O líder da minoria, Mitch McConnell, cinicamente justificou a obstrução à legislação do direito de voto para todos, alegando que a participação na última eleição – cujas regras eles estão buscando mudar estado por estado – foi “a maior desde 1900”.

Democracia em perigo

Também o ex-presidente Jimmy Carter, cuja fundação que leva seu nome conquistou renome por monitorar e auxiliar processos eleitorais no mundo inteiro, advertiu, em artigo pelo primeiro aniversário da invasão do Capitólio, que “nossa grande nação agora oscila à beira de um abismo cada vez maior.
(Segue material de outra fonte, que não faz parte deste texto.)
(** ** Snapshots *)
Record snapshot_member := SnapshotMember {
  sm_artifact_id : string; sm_artifact_version_id : string; sm_logical_version : Z;
  sm_sha256 : string }.
Definition member_checks (m : snapshot_member) : Res unit :=
  identifier "snapshot artifact_id" (JStr (sm_artifact_id m));;
  identifier "snapshot artifact_version_id" (JStr (sm_artifact_version_id m));;
  positive_int "snapshot logical_version" (JInt (sm_logical_version m));;
  sha256_field "snapshot sha256" (JStr (sm_sha256 m));; mret tt.
Definition member_from_dict (v : json) : Res snapshot_member :=
  closed_document v ["artifact_id"; "artifact_version_id"; "logical_version"; "sha256"]
    "snapshot member";;
  id ← identifier "snapshot artifact_id" (field "artifact_id" v);
  version ← identifier "snapshot artifact_version_id" (field "artifact_version_id" v);
  logical ← positive_int "snapshot logical_version" (field "logical_version" v);
  sha256 ← sha256_field "snapshot sha256" (field "sha256" v);
  let m := SnapshotMember id version logical sha256 in member_checks m;; mret m.
Definition member_to_dict (m : snapshot_member) : json := JObj
  [("artifact_id", JStr (sm_artifact_id m)); ("artifact_version_id", JStr (sm_artifact_version_id m));
   ("logical_version", JInt (sm_logical_version m)); ("sha256", JStr (sm_sha256 m))].
Record snapshot := Snapshot {
  sn_snapshot_id : string; sn_workspace_id : string; sn_name : string;
  sn_members : list snapshot_member; sn_created_at : string }.
Definition SNAPSHOT_FIELDS : list string :=
  ["schema_version"; "snapshot_id"; "workspace_id"; "name"; "members"; "created_at"].
Definition member_le (a b : snapshot_member) : bool :=
  pair_le (sm_artifact_id a, sm_artifact_version_id a) (sm_artifact_id b, sm_artifact_version_id b).
Definition validate_snapshot_members (l : list snapshot_member) : Res unit :=
  check (negb (Nat.eqb (length l) 0)) "snapshot members must be a non-empty immutable tuple";;
  check (bool_decide (NoDup (map sm_artifact_id l)) && bool_decide (NoDup (map sm_artifact_version_id l)))
    "snapshot artifact and version identities must be unique";;
  let order := map (λ m, (sm_artifact_id m, sm_artifact_version_id m)) l in
  check (bool_decide (isort pair_le order = order)) "snapshot members must use canonical order".
Definition snapshot_checks (x : snapshot) : Res unit :=
  identifier "snapshot_id" (JStr (sn_snapshot_id x));;
  identifier "workspace_id" (JStr (sn_workspace_id x));;
  display_text "snapshot name" (JStr (sn_name x));;
  validate_snapshot_members (sn_members x);;
  timestamp_field "created_at" (JStr (sn_created_at x));; mret tt.
Definition snapshot_from_dict (v : json) : Res snapshot :=
  closed_document v SNAPSHOT_FIELDS "snapshot";; schema_v1 v "snapshot";;
  match field "members" v with
  | JArr vs =>
      id ← identifier "snapshot_id" (field "snapshot_id" v);
      workspace ← identifier "workspace_id" (field "workspace_id" v);
      name ← display_text "snapshot name" (field "name" v);
      members ← map_res member_from_dict vs;
      created_at ← timestamp_field "created_at" (field "created_at" v);
      let x := Snapshot id workspace name members created_at in snapshot_checks x;; mret x
  | _ => inl "snapshot members must be a list"
  end.
Definition snapshot_to_dict (x : snapshot) : json := JObj
  [("schema_version", JInt 1); ("snapshot_id", JStr (sn_snapshot_id x));
   ("workspace_id", JStr (sn_workspace_id x)); ("name", JStr (sn_name x));
   ("members", JArr (map member_to_dict (sn_members x))); ("created_at", JStr (sn_created_at x))].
Sem ação imediata, corremos o risco real de um conflito civil e de perder nossa preciosa democracia”.

Carter sublinhou que “os promotores da mentira de que a eleição foi roubada capturaram um partido político e alimentaram a desconfiança em nossos sistemas eleitorais”. Ele denunciou ainda ‘“a desinformação implacável’ que coloca os norte-americanos uns contra os outros”.

Carter convocou os cidadãos norte-americanos a “concordarem com as normas constitucionais e se respeitarem”, apesar das diferenças políticas, e considerou imprescindível reformas eleitorais para garantir o acesso e a confiança nas eleições, bem como rejeitar a violência na política e enfrentar a desinformação.